▶ **Dataset extract**:
(* ===== verification/TraceModel.v ===== *)
(** * The data the tracer records (profiler/model/trace.hpp,
    profiler/model/asyncTrace.hpp, and the structs of trace/traceStorage.hpp)

    A [jlong], [pthread_t] or address is a [Z].  A [std::string*] held by a
    stack frame points into a table of the profiler or of the symbolizer;
    [strptr] says into which one. *)

From S2P Require Import Prelude ConcurrentList ConcurrentMap TraceTime.
From Stdlib Require Import ZArith Lia.
From stdpp Require Import base gmap list strings numbers.
Local Open Scope Z_scope.

(** What a sampled instruction pointer resolved to in the signal handler: an
    address (native) or a [jmethodID] (Java). *)
Record InstructionInfo := MkInstruction {
  instruction : Z;
  frame : Z;
  java_frame : bool;
}.

(** The value-initialised array element of [make_unique<InstructionInfo[]>]. *)
Definition no_instruction : InstructionInfo := MkInstruction 0 0 false.

Record AsyncTrace := MkAsync {
  instructions : list InstructionInfo;
  at_size : Z;
  thread_id : Z;
  ready : bool;
  at_coroutine_id : Z;
  at_stack_lo : Z;
  at_stack_hi : Z;
}.

(** The constructor: [ready] is clear and the coroutine is [-1]. *)
Definition make_async (instrs : list InstructionInfo) (size thread lo hi : Z) : AsyncTrace :=
  MkAsync instrs size thread false (-1) lo hi.

Record RawCallTraceRecord := MkRaw {
  raw_time : TraceTime;
  trace_count : Z;
  raw_trace : AsyncTrace;
  raw_thread : Z;
  raw_coroutine_id : Z;
}.

(** The targets of a [std::string*]: an entry of [method_info_map_] or
    [class_info_map_], one of the profiler's constant strings, the symbol or
    library name of a native function, or the name of a thread. *)
Inductive strptr :=
  | MethodName (id : Z)
  | ClassName (id : Z)
  | UnknownNative
  | UnknownJava
  | EmptyName
  | SymbolName (addr : Z)
  | LibraryName (addr : Z)
  | ThreadName (l : nat).

#[global] Instance strptr_eq_dec : EqDecision strptr.
Proof. solve_decision. Defined.

Record StackFrame := MkFrame { sf_frame : strptr; sf_base : strptr }.

Record ProcessedTraceRecord := MkProcessed {
  stack_trace : list StackFrame;
  thread_name : strptr;
  time : TraceTime;
}.

Record TraceInfo := MkTraceInfo {
  ti_coroutine_id : Z;
  ti_start : TraceTime;
  ti_end : TraceTime;
}.

#[global] Instance TraceInfo_default : CppDefault TraceInfo := MkTraceInfo 0 0 0.

Record SuspensionInfo := MkSuspension {
  si_coroutine_id : Z;
  si_start : TraceTime;
  si_end : TraceTime;
  suspension_stack_trace : list StackFrame;
}.

(** [TraceStorage::CoroutineInfo]: the suspensions are [shared_ptr]s, so the
    list holds locations. *)
Record CoroutineInfo := MkCoroutine {
  ci_start : TraceTime;
  ci_end : TraceTime;
  last_resume : TraceTime;
  wall_clock_running_time : TraceTime;
  cpu_user_clock_running_time_us : TraceTime;
  cpu_system_clock_running_time_us : TraceTime;
  voluntary_switches : Z;
  involuntary_switches : Z;
  suspensions_list : clist nat;
}.

Definition make_coroutine (start end_ resume wall user sys vol invol : Z) : CoroutineInfo :=
  MkCoroutine start end_ resume wall user sys vol invol ConcurrentList.make.

(** [TraceStorage::GCEvent]. *)
Record GCEvent := MkGC { gc_start : TraceTime; gc_end : TraceTime }.

Definition suspensions_L : Lens CoroutineInfo (clist nat) :=
  field_lens suspensions_list (fun x c => MkCoroutine (ci_start c) (ci_end c) (last_resume c)
    (wall_clock_running_time c) (cpu_user_clock_running_time_us c)
    (cpu_system_clock_running_time_us c) (voluntary_switches c) (involuntary_switches c) x).
Definition set_ci_end (x : TraceTime) (c : CoroutineInfo) : CoroutineInfo :=
  MkCoroutine (ci_start c) x (last_resume c) (wall_clock_running_time c)
    (cpu_user_clock_running_time_us c) (cpu_system_clock_running_time_us c)
    (voluntary_switches c) (involuntary_switches c) (suspensions_list c).
Definition set_last_resume (x : TraceTime) (c : CoroutineInfo) : CoroutineInfo :=
  MkCoroutine (ci_start c) (ci_end c) x (wall_clock_running_time c)
    (cpu_user_clock_running_time_us c) (cpu_system_clock_running_time_us c)
    (voluntary_switches c) (involuntary_switches c) (suspensions_list c).
Definition set_si_end (x : TraceTime) (i : SuspensionInfo) : SuspensionInfo :=
  MkSuspension (si_coroutine_id i) (si_start i) x (suspension_stack_trace i).
Definition set_gc_end (x : TraceTime) (e : GCEvent) : GCEvent := MkGC (gc_start e) x.
(* ===== verification/TraceStorage.v ===== *)
(** * [TraceStorage] (trace/traceStorage.hpp, trace/traceStorage.cpp)

    The store shared by the instrumented threads, the profiler thread, the
    garbage collector callbacks and the cleaner thread.  Each [shared_ptr]
    target lives in a heap of the state, so that an object reachable from two
    places is one object.  Every method is a program over the state, made of
    the locked operations of the concurrent collections. *)

From S2P Require Import Prelude ConcurrentList ConcurrentMap TraceTime TraceModel.
From Stdlib Require Import ZArith Lia.
From stdpp Require Import base gmap list strings numbers.
Local Open Scope Z_scope.
Local Open Scope kt_scope.

Record TraceStorage := MkStorage {
  clock : clock_state;
  raw_list_ : clist RawCallTraceRecord;
  processed_map_ : cmap Z ptr;
  traces_heap : heap (clist ProcessedTraceRecord);
  ongoing_trace_info_map_ : cmap Z TraceInfo;
  child_coroutines_map_ : cmap Z ptr;
  child_heap : heap (clist Z);
  coroutine_info_map_ : cmap Z ptr;
  info_heap : heap CoroutineInfo;
  suspension_heap : heap SuspensionInfo;
  gc_events_ : clist nat;
  gc_heap : heap GCEvent;
  active_ : bool;
}.

Definition clock_L : Lens TraceStorage (clock_state) :=
  field_lens clock (fun x s => MkStorage
    x (raw_list_ s) (processed_map_ s) (traces_heap s) (ongoing_trace_info_map_ s)
    (child_coroutines_map_ s) (child_heap s) (coroutine_info_map_ s) (info_heap s)
    (suspension_heap s) (gc_events_ s) (gc_heap s) (active_ s)).
Definition raw_L : Lens TraceStorage (clist RawCallTraceRecord) :=
  field_lens raw_list_ (fun x s => MkStorage
    (clock s) x (processed_map_ s) (traces_heap s) (ongoing_trace_info_map_ s)
    (child_coroutines_map_ s) (child_heap s) (coroutine_info_map_ s) (info_heap s)
    (suspension_heap s) (gc_events_ s) (gc_heap s) (active_ s)).
Definition processed_L : Lens TraceStorage (cmap Z ptr) :=
  field_lens processed_map_ (fun x s => MkStorage
    (clock s) (raw_list_ s) x (traces_heap s) (ongoing_trace_info_map_ s)
    (child_coroutines_map_ s) (child_heap s) (coroutine_info_map_ s) (info_heap s)
    (suspension_heap s) (gc_events_ s) (gc_heap s) (active_ s)).
Definition traces_heap_L : Lens TraceStorage (heap (clist ProcessedTraceRecord)) :=
  field_lens traces_heap (fun x s => MkStorage
    (clock s) (raw_list_ s) (processed_map_ s) x (ongoing_trace_info_map_ s)
    (child_coroutines_map_ s) (child_heap s) (coroutine_info_map_ s) (info_heap s)
    (suspension_heap s) (gc_events_ s) (gc_heap s) (active_ s)).
Definition ongoing_L : Lens TraceStorage (cmap Z TraceInfo) :=
  field_lens ongoing_trace_info_map_ (fun x s => MkStorage
    (clock s) (raw_list_ s) (processed_map_ s) (traces_heap s) x (child_coroutines_map_ s)
    (child_heap s) (coroutine_info_map_ s) (info_heap s) (suspension_heap s) (gc_events_ s)
    (gc_heap s) (active_ s)).
Definition children_L : Lens TraceStorage (cmap Z ptr) :=
  field_lens child_coroutines_map_ (fun x s => MkStorage
    (clock s) (raw_list_ s) (processed_map_ s) (traces_heap s) (ongoing_trace_info_map_ s) x
    (child_heap s) (coroutine_info_map_ s) (info_heap s) (suspension_heap s) (gc_events_ s)
    (gc_heap s) (active_ s)).
Definition child_heap_L : Lens TraceStorage (heap (clist Z)) :=
  field_lens child_heap (fun x s => MkStorage
    (clock s) (raw_list_ s) (processed_map_ s) (traces_heap s) (ongoing_trace_info_map_ s)
    (child_coroutines_map_ s) x (coroutine_info_map_ s) (info_heap s) (suspension_heap s)
    (gc_events_ s) (gc_heap s) (active_ s)).
Definition infos_L : Lens TraceStorage (cmap Z ptr) :=
  field_lens coroutine_info_map_ (fun x s => MkStorage
    (clock s) (raw_list_ s) (processed_map_ s) (traces_heap s) (ongoing_trace_info_map_ s)
    (child_coroutines_map_ s) (child_heap s) x (info_heap s) (suspension_heap s) (gc_events_
    s) (gc_heap s) (active_ s)).
Definition info_heap_L : Lens TraceStorage (heap CoroutineInfo) :=
  field_lens info_heap (fun x s => MkStorage
    (clock s) (raw_list_ s) (processed_map_ s) (traces_heap s) (ongoing_trace_info_map_ s)
    (child_coroutines_map_ s) (child_heap s) (coroutine_info_map_ s) x (suspension_heap s)
    (gc_events_ s) (gc_heap s) (active_ s)).
Definition susp_heap_L : Lens TraceStorage (heap SuspensionInfo) :=
  field_lens suspension_heap (fun x s => MkStorage
    (clock s) (raw_list_ s) (processed_map_ s) (traces_heap s) (ongoing_trace_info_map_ s)
    (child_coroutines_map_ s) (child_heap s) (coroutine_info_map_ s) (info_heap s) x
    (gc_events_ s) (gc_heap s) (active_ s)).
Definition gc_L : Lens TraceStorage (clist nat) :=
  field_lens gc_events_ (fun x s => MkStorage
    (clock s) (raw_list_ s) (processed_map_ s) (traces_heap s) (ongoing_trace_info_map_ s)
    (child_coroutines_map_ s) (child_heap s) (coroutine_info_map_ s) (info_heap s)
    (suspension_heap s) x (gc_heap s) (active_ s)).
Definition gc_heap_L : Lens TraceStorage (heap GCEvent) :=
  field_lens gc_heap (fun x s => MkStorage
    (clock s) (raw_list_ s) (processed_map_ s) (traces_heap s) (ongoing_trace_info_map_ s)
    (child_coroutines_map_ s) (child_heap s) (coroutine_info_map_ s) (info_heap s)
    (suspension_heap s) (gc_events_ s) x (active_ s)).
Definition active_L : Lens TraceStorage (bool) :=
  field_lens active_ (fun x s => MkStorage
    (clock s) (raw_list_ s) (processed_map_ s) (traces_heap s) (ongoing_trace_info_map_ s)
    (child_coroutines_map_ s) (child_heap s) (coroutine_info_map_ s) (info_heap s)
    (suspension_heap s) (gc_events_ s) (gc_heap s) x).

Section methods.
Context `{CK : !SteadyClock}.

Definition now : prog TraceStorage TraceTime := zoom clock_L currentTimeNs.

(** The constructor; the cleaner thread is [cleaner_turn] below. *)
Definition make_storage : TraceStorage :=
  MkStorage (ClockState 0) CL.make CM.make heap_empty CM.make CM.make heap_empty CM.make
    heap_empty heap_empty CL.make heap_empty true.

(** The destructor only clears the flag the cleaner thread tests. *)
Definition destroy_storage : prog TraceStorage unit := zoom active_L (modify (fun _ => false)).

Definition addRawTrace (time : TraceTime) (trace : AsyncTrace) (coroutine_id : Z) :
    prog TraceStorage unit :=
  zoom raw_L (CL.push_back (MkRaw (tt_get time) (at_size trace) trace (thread_id trace)
                              coroutine_id)).

Definition removeRawTraceHeader : prog TraceStorage (option RawCallTraceRecord) :=
  zoom raw_L CL.pop_front.

Definition addProcessedTrace (coroutine_id : Z) (record : ProcessedTraceRecord) :
    prog TraceStorage unit :=
  c ← zoom processed_L (CM.contains coroutine_id);
  if (c : bool) then
    p ← zoom processed_L (CM.at_ coroutine_id);
    zoom traces_heap_L (at_ptr p (CL.push_back record))
  else
    l ← zoom traces_heap_L (halloc CL.make);
    zoom traces_heap_L (at_ptr (Some l) (CL.push_back record));;
    zoom processed_L (CM.insert coroutine_id (Some l));;
    mret tt.

Definition addOngoingTraceInfo (trace_info : TraceInfo) : prog TraceStorage bool :=
  zoom ongoing_L (CM.insert (ti_coroutine_id trace_info) trace_info).

(** Returns a reference; every caller copies the object. *)
Definition findOngoingTraceInfo (coroutine_id : Z) : prog TraceStorage TraceInfo :=
  zoom ongoing_L (CM.get coroutine_id).

Definition removeOngoingTraceInfo (coroutine_id : Z) : prog TraceStorage unit :=
  zoom ongoing_L (CM.erase coroutine_id);; mret tt.

Definition addSuspensionInfo (suspension_info : ptr) : prog TraceStorage unit :=
  id ← zoom susp_heap_L (hread suspension_info si_coroutine_id);
  coroutine_info ← zoom infos_L (CM.at_ id);
  match suspension_info with
  | None => undef "null pointer dereference"
  | Some l => zoom info_heap_L (at_ptr coroutine_info (zoom suspensions_L (CL.push_back l)))
  end.

(** The two readings of the clock are arguments of one call; the model takes
    them in order. *)
Definition createCoroutineInfo (coroutine_id : Z) : prog TraceStorage unit :=
  start ← now;
  resume ← now;
  l ← zoom info_heap_L (halloc (make_coroutine start 0 resume 0 0 0 0 0));
  c ← zoom infos_L (CM.contains coroutine_id);
  if (c : bool) then mret tt
  else zoom infos_L (CM.insert coroutine_id (Some l));; mret tt.

Definition getCoroutineInfo (coroutine_id : Z) : prog TraceStorage ptr :=
  c ← zoom infos_L (CM.contains coroutine_id);
  if (c : bool) then zoom infos_L (CM.get coroutine_id) else mret None.

(** The predicate [suspensionInfo->end == 0]. *)
Definition open_suspension (s : TraceStorage) (l : nat) : bool :=
  match cells (suspension_heap s) !! l with
  | Some i => tt_eqb (si_end i) 0
  | None => false
  end.

Definition getLastSuspensionInfo (coroutine_id : Z) : prog TraceStorage ptr :=
  c ← zoom infos_L (CM.contains coroutine_id);
  if (c : bool) then
    p ← zoom infos_L (CM.get coroutine_id);
    act (fun s =>
      match p ≫= (fun l => cells (info_heap s) !! l) with
      | None => Undef "null pointer dereference"
      | Some i => Val (List.find (open_suspension s) (CL.list_ (suspensions_list i))) s
      end)
  else mret None.

Definition getChildCoroutines (coroutine_id : Z) : prog TraceStorage ptr :=
  zoom children_L (CM.get coroutine_id).

Definition addChildCoroutine (coroutine_id parent_coroutine_id : Z) : prog TraceStorage unit :=
  p ← zoom children_L (CM.get parent_coroutine_id);
  zoom child_heap_L (at_ptr p (CL.push_back coroutine_id)).

Definition createChildCoroutineStorage (coroutine_id : Z) : prog TraceStorage unit :=
  l ← zoom child_heap_L (halloc CL.make);
  zoom children_L (CM.insert coroutine_id (Some l));;
  mret tt.

Definition containsChildCoroutineStorage (coroutine_id : Z) : prog TraceStorage bool :=
  zoom children_L (CM.contains coroutine_id).

Definition getProcessedTraces (coroutine_id : Z) : prog TraceStorage ptr :=
  c ← zoom processed_L (CM.contains coroutine_id);
  if (c : bool) then zoom processed_L (CM.at_ coroutine_id) else mret None.

Definition mark_for_clean : prog TraceStorage unit :=
  zoom processed_L CM.mark_current_values_for_clean;;
  zoom children_L CM.mark_current_values_for_clean;;
  zoom infos_L CM.mark_current_values_for_clean;;
  zoom gc_L CL.mark_for_clean.

Definition clean : prog TraceStorage unit :=
  zoom processed_L CM.clean;;
  zoom children_L CM.clean;;
  zoom infos_L CM.clean;;
  zoom gc_L CL.clean.

(** One turn of the cleaner thread's loop (the sleep between the two halves is
    where other threads act); the result says whether the loop goes on. *)
Definition cleaner_turn : prog TraceStorage bool :=
  a ← zoom active_L (reads id);
  if (a : bool) then mark_for_clean;; clean;; mret true else mret false.

Definition gcStart : prog TraceStorage unit :=
  t ← now;
  l ← zoom gc_heap_L (halloc (MkGC t 0));
  zoom gc_L (CL.push_back l).

Definition gcFinish : prog TraceStorage unit :=
  gc_event ← zoom gc_L CL.back;
  zoom gc_L CL.pop_front;;
  t ← now;
  zoom gc_heap_L (hmodify (Some gc_event) (set_gc_end t));;
  zoom gc_L (CL.push_back gc_event).

(** [event->start >= start && event->end <= stop]. *)
Definition gc_in_window (start stop : TraceTime) (e : GCEvent) : bool :=
  tt_geb (gc_start e) start && tt_leb (gc_end e) stop.

(** [gc_events_->forEach]. *)
Definition findGcEvents {R} (start stop : TraceTime) (for_each : R -> GCEvent -> R) (r : R) :
    prog TraceStorage R :=
  act (fun s =>
    match mapM (fun l => cells (gc_heap s) !! l) (CL.list_ (gc_events_ s)) with
    | Some es =>
        Val (foldl (fun r e => if gc_in_window start stop e then for_each r e else r) r es) s
    | None => Undef "dangling pointer"
    end).
End methods.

▶ **Exercise directions**: Please give again only the lines from the start of the material through the line holding "ThreadName (l : nat).", exactly as they are written.

▶ **Answer**:
(* ===== verification/TraceModel.v ===== *)
(** * The data the tracer records (profiler/model/trace.hpp,
    profiler/model/asyncTrace.hpp, and the structs of trace/traceStorage.hpp)

    A [jlong], [pthread_t] or address is a [Z].  A [std::string*] held by a
    stack frame points into a table of the profiler or of the symbolizer;
    [strptr] says into which one. *)

From S2P Require Import Prelude ConcurrentList ConcurrentMap TraceTime.
From Stdlib Require Import ZArith Lia.
From stdpp Require Import base gmap list strings numbers.
Local Open Scope Z_scope.

(** What a sampled instruction pointer resolved to in the signal handler: an
    address (native) or a [jmethodID] (Java). *)
Record InstructionInfo := MkInstruction {
  instruction : Z;
  frame : Z;
  java_frame : bool;
}.

(** The value-initialised array element of [make_unique<InstructionInfo[]>]. *)
Definition no_instruction : InstructionInfo := MkInstruction 0 0 false.

Record AsyncTrace := MkAsync {
  instructions : list InstructionInfo;
  at_size : Z;
  thread_id : Z;
  ready : bool;
  at_coroutine_id : Z;
  at_stack_lo : Z;
  at_stack_hi : Z;
}.

(** The constructor: [ready] is clear and the coroutine is [-1]. *)
Definition make_async (instrs : list InstructionInfo) (size thread lo hi : Z) : AsyncTrace :=
  MkAsync instrs size thread false (-1) lo hi.

Record RawCallTraceRecord := MkRaw {
  raw_time : TraceTime;
  trace_count : Z;
  raw_trace : AsyncTrace;
  raw_thread : Z;
  raw_coroutine_id : Z;
}.

(** The targets of a [std::string*]: an entry of [method_info_map_] or
    [class_info_map_], one of the profiler's constant strings, the symbol or
    library name of a native function, or the name of a thread. *)
Inductive strptr :=
  | MethodName (id : Z)
  | ClassName (id : Z)
  | UnknownNative
  | UnknownJava
  | EmptyName
  | SymbolName (addr : Z)
  | LibraryName (addr : Z)
  | ThreadName (l : nat).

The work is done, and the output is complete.